WHAT YOU HAVE TO DO: Please transcribe exactly, and only, the lines of the data below between the line holding "Lemma walk_chain fuel" and the line holding "induction l as [|a l IH]; intros from Hc;", inclusive.

DATA FOR REVIEW:
(** The facade invariant: the queue is well formed, every identifier is an
    eight-character token, and the identifiers of the waiting patients and
    of the current patient are keys of [patient_records]. *)
Definition hms_inv (s : HospitalManagementSystem) : Prop :=
  (∃ l, queue_repr (patient_queue s) l ∧
        ∀ a n, a ∈ l → store (patient_queue s) !! a = Some n →
               is_Some (patient_records s !! patient_id n)) ∧
  (∀ a n, store (patient_queue s) !! a = Some n →
          String.length (patient_id n) = 8%nat) ∧
  (∀ i, current_treatment_id s = Some i →
        String.length i = 8%nat ∧ is_Some (patient_records s !! i)).

(** The current-treatment slot is empty, or it is populated and names a
    ledger that is in treatment. *)
Definition slot_ok (s : HospitalManagementSystem) : Prop :=
  (current_treatment_id s = None ∧
   current_patient_name s = None ∧
   current_patient_condition s = None)
  ∨
  (∃ i n c r,
      current_treatment_id s = Some i ∧
      current_patient_name s = Some n ∧
      current_patient_condition s = Some c ∧
      patient_records s !! i = Some r ∧
      status r = "In Treatment").

(** The names of the nodes of a tree in the order in which a depth-first
    search visits them: a node before its children, the children in list
    order. *)
Fixpoint preorder (t : SpecializationNode) : list string :=
  spec_name t :: concat (preorder <$> children t).

(** The loop of [_find_node] over the children, from index [i]. *)
Fixpoint find_each `{StrLower} (nm : string) (cs : list SpecializationNode)
    (i : nat) : option (list nat) :=
  match cs with
  | [] => None
  | child :: cs' =>
      match Tree._find_node child nm with
      | Some p => Some (i :: p)
      | None => find_each nm cs' (S i)
      end
  end.

(** The nodes of a tree with the path of each, in the order in which a
    depth-first search visits them. *)
Fixpoint preorder_paths (t : SpecializationNode)
  : list (list nat * SpecializationNode) :=
  ([], t) ::
  (fix each (cs : list SpecializationNode) (i : nat) :=
     match cs with
     | [] => []
     | c :: cs' =>
         (prod_map (cons i) id <$> preorder_paths c) ++ each cs' (S i)
     end) (children t) O.

(** The loop of [preorder_paths] over the children, from index [i]. *)
Fixpoint paths_each (cs : list SpecializationNode) (i : nat)
  : list (list nat * SpecializationNode) :=
  match cs with
  | [] => []
  | c :: cs' => (prod_map (cons i) id <$> preorder_paths c)
                ++ paths_each cs' (S i)
  end.

(** Whether a node answers a search for [nm]. *)
Definition matches `{StrLower} (nm : string)
    (pn : list nat * SpecializationNode) : bool :=
  String.eqb (lower (spec_name (snd pn))) (lower nm).

(** The value of a key in an insertion-ordered dictionary. *)
Fixpoint dict_get (k : string) (d : list (string * string)) : option string :=
  match d with
  | [] => None
  | (k', v) :: d' => if String.eqb k' k then Some v else dict_get k d'
  end.

(** Every ledger has one of the two statuses the facade writes, carries
    the key it is stored under, and a ledger still waiting has no history
    and no doctor. *)
Definition ledger_ok (i : string) (r : TreatmentStack) : Prop :=
  stack_patient_id r = Some i ∧
  (status r = "Waiting" ∨ status r = "In Treatment").

Definition waiting_untouched (r : TreatmentStack) : Prop :=
  status r = "Waiting" → _items r = [] ∧ assigned_doctor r = None.

(** The list of users is in order: names pairwise different, no empty
    name or password. *)
Definition users_ok (users : list App.user) : Prop :=
  NoDup (App.username <$> users) ∧
  Forall (λ usr, App.username usr ≠ "" ∧ App.password usr ≠ "") users.

(** The names the seed script gives to departments. *)
Definition departments : list string :=
  [ "Emergency"; "Internal Medicine"; "Surgery"; "Cardiology";
    "Dermatology"; "Pediatrics"; "Orthopedics"; "Electrophysiology";
    "Sports Medicine"; "Trauma" ].

(** The identifiers drawn by the registrations of a run. *)
Definition drawn_ids (ops : list HMS.op) : list string :=
  omap (fun o => match o with
                 | HMS.RegisterPatient u _ _ => Some (short_id u)
                 | _ => None
                 end) ops.

(** Successive calls of [treat_next_patient], one per time given, and what
    each returned. *)
Fixpoint treat_all (nows : list string) (s : HospitalManagementSystem)
  : list (outcome (option string)) :=
  match nows with
  | [] => []
  | now :: nows' =>
      fst (HMS.treat_next_patient now s)
      :: treat_all nows' (snd (HMS.treat_next_patient now s))
  end.

(** The node a seed call looks for, and the effect of a seed call on the
    children of a root that the call does not name. *)
Definition call_target (c : Tree.seed_call) : string :=
  match c with
  | Tree.AddSpec parent _ => parent
  | Tree.AddDoctor sp _ _ => sp
  end.

Definition forest_step `{StrLower} (cs : list SpecializationNode)
    (c : Tree.seed_call) : list SpecializationNode :=
  match find_each (call_target c) cs 0 with
  | Some (i :: q) =>
      alter (Tree.update_at q
               (match c with
                | Tree.AddSpec _ child =>
                    Tree.append_child (Tree.new_node child)
                | Tree.AddDoctor _ d desc => Tree.put_doctor d desc
                end)) i cs
  | _ => cs
  end.

(** ** Lemmas on identifiers *)

Lemma hex_digits_length k v acc :
  String.length (hex_digits k v acc) = (k + String.length acc)%nat.
Proof.
  revert v acc. induction k as [|k IH]; intros v acc; simpl; [done|].
  rewrite IH. simpl. lia.
Qed.

Lemma short_id_length u : String.length (short_id u) = 8%nat.
Proof. unfold short_id. by rewrite hex_digits_length. Qed.

Lemma length8_truthy i : String.length i = 8%nat → truthy (Some i) = true.
Proof. destruct i; simpl; [discriminate | done]. Qed.

(** ** Lemmas on the linked queue *)

Lemma chain_lt st from l a :
  chain st from l → a ∈ l → (a < length st)%nat.
Proof.
  revert from. induction l as [|b l IH]; intros from Hc Hin.
  - by apply elem_of_nil in Hin.
  - destruct Hc as [_ (n & Hn & Hc)].
    apply elem_of_cons in Hin as [->|Hin]; [by eapply lookup_lt_Some|eauto].
Qed.

(** Appending a node at a new address and linking it after the last node of
    a non-empty chain. *)
Lemma chain_snoc st from l t nw :
  chain st from l → NoDup l → last l = Some t → next nw = None →
  chain (alter (set_next (Some (length st))) t (st ++ [nw])) from
        (l ++ [length st]).
Proof.
  revert from. induction l as [|a l IH]; intros from Hc Hnd Hl Hnw;
    [done|].
  destruct Hc as [-> (n & Hn & Hc)].
  apply NoDup_cons in Hnd as [Hnotin Hnd].
  assert (Ha : (a < length st)%nat) by by eapply lookup_lt_Some.
  destruct l as [|b l].
  - simpl in Hl. injection Hl as <-. simpl in Hc.
    split; [done|]. exists (set_next (Some (length st)) n). split.
    + rewrite list_lookup_alter_eq, lookup_app_l, Hn; done.
    + simpl. split; [done|]. exists nw. split; [|done].
      rewrite list_lookup_alter_ne by lia.
      rewrite lookup_app_r by lia. by rewrite Nat.sub_diag.
  - assert (Ht : t ∈ b :: l).
    { change (last (a :: b :: l)) with (last (b :: l)) in Hl.
      apply last_Some in Hl as [l' Hl']. rewrite Hl'.
      apply elem_of_app. right. apply list_elem_of_here. }
    split; [done|]. exists n. split.
    + rewrite list_lookup_alter_ne by (intros ->; done).
      by rewrite lookup_app_l.
    + apply IH; done.
Qed.

Lemma queue_repr_new : queue_repr Queue.new [].
Proof. repeat split; simpl; try done. constructor. Qed.

Lemma queue_repr_empty q l :
  queue_repr q l → Queue.is_empty q = true → l = [].
Proof.
  intros (Hc & _) He. unfold Queue.is_empty in He.
  destruct l as [|a l]; [done|]. destruct Hc as [Hh _].
  by rewrite Hh in He.
Qed.

Lemma enqueue_fst u nm cond q :
  fst (Queue.enqueue u nm cond q) = length (store q).
Proof. unfold Queue.enqueue. by destruct (Queue.is_empty q). Qed.

Lemma enqueue_store_length u nm cond q :
  length (store (snd (Queue.enqueue u nm cond q))) = S (length (store q)).
Proof.
  unfold Queue.enqueue.
  destruct (Queue.is_empty q); simpl; [|destruct (tail q); simpl];
    rewrite ?length_alter, length_app; simpl; lia.
Qed.

(** The nodes already in the store keep their identity, name and
    condition: [enqueue] writes only a [next] field. *)
Lemma enqueue_store_old u nm cond q b n :
  store q !! b = Some n →
  ∃ n', store (snd (Queue.enqueue u nm cond q)) !! b = Some n' ∧
        patient_id n' = patient_id n ∧ name n' = name n ∧
        condition n' = condition n.
Proof.
  intros Hb. unfold Queue.enqueue.
  assert (Hb' : (store q ++ [mkPatientNode (short_id u) nm cond None]) !! b
                = Some n) by by apply lookup_app_l_Some.
  destruct (Queue.is_empty q); simpl; [eauto|].
  destruct (tail q) as [t|]; simpl; [|eauto].
  destruct (decide (t = b)) as [->|Hne].
  - rewrite list_lookup_alter_eq, Hb'. simpl. eauto.
  - rewrite list_lookup_alter_ne by done. eauto.
Qed.

Lemma enqueue_repr u nm cond q l :
  queue_repr q l →
  queue_repr (snd (Queue.enqueue u nm cond q)) (l ++ [length (store q)]) ∧
  store (snd (Queue.enqueue u nm cond q)) !! length (store q)
    = Some (mkPatientNode (short_id u) nm cond None).
Proof.
  intros (Hc & Ht & Hs & Hnd).
  assert (Hfresh : length (store q) ∉ l).
  { intros Hin. eapply chain_lt in Hin; [|done]. lia. }
  assert (Hnd' : NoDup (l ++ [length (store q)])).
  { apply NoDup_app. split_and!; [done| |apply NoDup_singleton].
    intros x Hx ->%list_elem_of_singleton. done. }
  unfold Queue.enqueue, Queue.is_empty.
  destruct l as [|a l].
  - simpl in Hc, Hs. rewrite Hc. simpl. split.
    + split_and!; simpl; [|done|lia|apply NoDup_singleton].
      split; [done|].
      exists (mkPatientNode (short_id u) nm cond None). split; [|done].
      rewrite lookup_app_r by lia. by rewrite Nat.sub_diag.
    + rewrite lookup_app_r by lia. by rewrite Nat.sub_diag.
  - pose proof Hc as [Hh _]. rewrite !Hh.
    destruct (last (a :: l)) as [t|] eqn:Hl.
    2:{ by apply last_None in Hl. }
    rewrite Ht. simpl store.
    assert (Htl : (t < length (store q))%nat).
    { eapply chain_lt; [done|]. apply last_Some in Hl as [l' ->].
      apply elem_of_app. right. apply list_elem_of_here. }
    split.
    + split_and!; cbn [head tail size store snd].
      * apply chain_snoc; [by rewrite <- Hh|done..].
      * by rewrite last_snoc.
      * rewrite length_app. simpl length. simpl length in Hs. lia.
      * done.
    + rewrite list_lookup_alter_ne by lia.
      rewrite lookup_app_r by lia. by rewrite Nat.sub_diag.
Qed.

Lemma dequeue_repr_nil q :
  queue_repr q [] → Queue.dequeue q = (Ret None, q).
Proof.
  intros (Hc & _). simpl in Hc. unfold Queue.dequeue, Queue.is_empty.
  by rewrite Hc.
Qed.

Lemma dequeue_repr_cons q a l :
  queue_repr q (a :: l) →
  ∃ q', Queue.dequeue q = (Ret (Some a), q') ∧
        queue_repr q' l ∧ store q' = store q.
Proof.
  intros ([Hh (n & Hn & Hc)] & Ht & Hs & Hnd).
  unfold Queue.dequeue, Queue.is_empty. rewrite Hh, Hn.
  eexists. split; [done|]. split; [|done].
  apply NoDup_cons in Hnd as [_ Hnd].
  split_and!; simpl; [done| |simpl in Hs; lia|done].
  destruct l as [|b l]; simpl in Hc.
  - by rewrite Hc.
  - destruct Hc as [-> _]. by rewrite Ht.
Qed.

Lemma NoDup_bounded_length (l : list nat) n :
  NoDup l → (∀ x, x ∈ l → (x < n)%nat) → (length l ≤ n)%nat.
Proof.
  intros Hnd Hlt.
  assert (Hsub : l ⊆+ seq 0 n).
  { apply NoDup_submseteq; [done|]. intros x Hx. apply elem_of_seq.
    specialize (Hlt x Hx). lia. }
  apply submseteq_length in Hsub. by rewrite length_seq in Hsub.
Qed.

Lemma walk_chain fuel st from l :
  chain st from l → (length l ≤ fuel)%nat →
  Queue.walk fuel st from = nodes_at st l.
Proof.
  revert from l. induction fuel as [|f IH]; intros from [|a l] Hc Hlen;
    simpl in *; try lia; try done.
  - by rewrite Hc.
  - destruct Hc as [-> (n & Hn & Hc)]. unfold nodes_at. simpl.
    rewrite Hn. simpl. f_equal. apply IH; [done|lia].
Qed.

Lemma walk_repr q l :
  queue_repr q l →
  Queue.walk (length (store q)) (store q) (head q) = nodes_at (store q) l.
Proof.
  intros (Hc & _ & _ & Hnd). apply walk_chain; [done|].
  apply NoDup_bounded_length; [done|]. intros x Hx. by eapply chain_lt.
Qed.

Lemma nodes_at_length st from l :
  chain st from l → length (nodes_at st l) = length l.
Proof.
  revert from. unfold nodes_at.
  induction l as [|a l IH]; intros from Hc; simpl; [done|].
  destruct Hc as [_ (n & Hn & Hc)]. rewrite Hn. simpl. f_equal. eauto.
Qed.

Lemma to_list_repr q l :
  queue_repr q l → Queue.to_list q = to_dict <$> nodes_at (store q) l.
Proof. intros H. unfold Queue.to_list. by rewrite (walk_repr q l). Qed.

Lemma nodes_at_cons st a n l :
  st !! a = Some n → nodes_at st (a :: l) = n :: nodes_at st l.
Proof. intros H. unfold nodes_at. simpl. by rewrite H. Qed.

YOUR RESPONSE:
Lemma walk_chain fuel st from l :
  chain st from l → (length l ≤ fuel)%nat →
  Queue.walk fuel st from = nodes_at st l.
Proof.
  revert from l. induction fuel as [|f IH]; intros from [|a l] Hc Hlen;
    simpl in *; try lia; try done.
  - by rewrite Hc.
  - destruct Hc as [-> (n & Hn & Hc)]. unfold nodes_at. simpl.
    rewrite Hn. simpl. f_equal. apply IH; [done|lia].
Qed.

Lemma walk_repr q l :
  queue_repr q l →
  Queue.walk (length (store q)) (store q) (head q) = nodes_at (store q) l.
Proof.
  intros (Hc & _ & _ & Hnd). apply walk_chain; [done|].
  apply NoDup_bounded_length; [done|]. intros x Hx. by eapply chain_lt.
Qed.

Lemma nodes_at_length st from l :
  chain st from l → length (nodes_at st l) = length l.
Proof.
  revert from. unfold nodes_at.
  induction l as [|a l IH]; intros from Hc; simpl; [done|].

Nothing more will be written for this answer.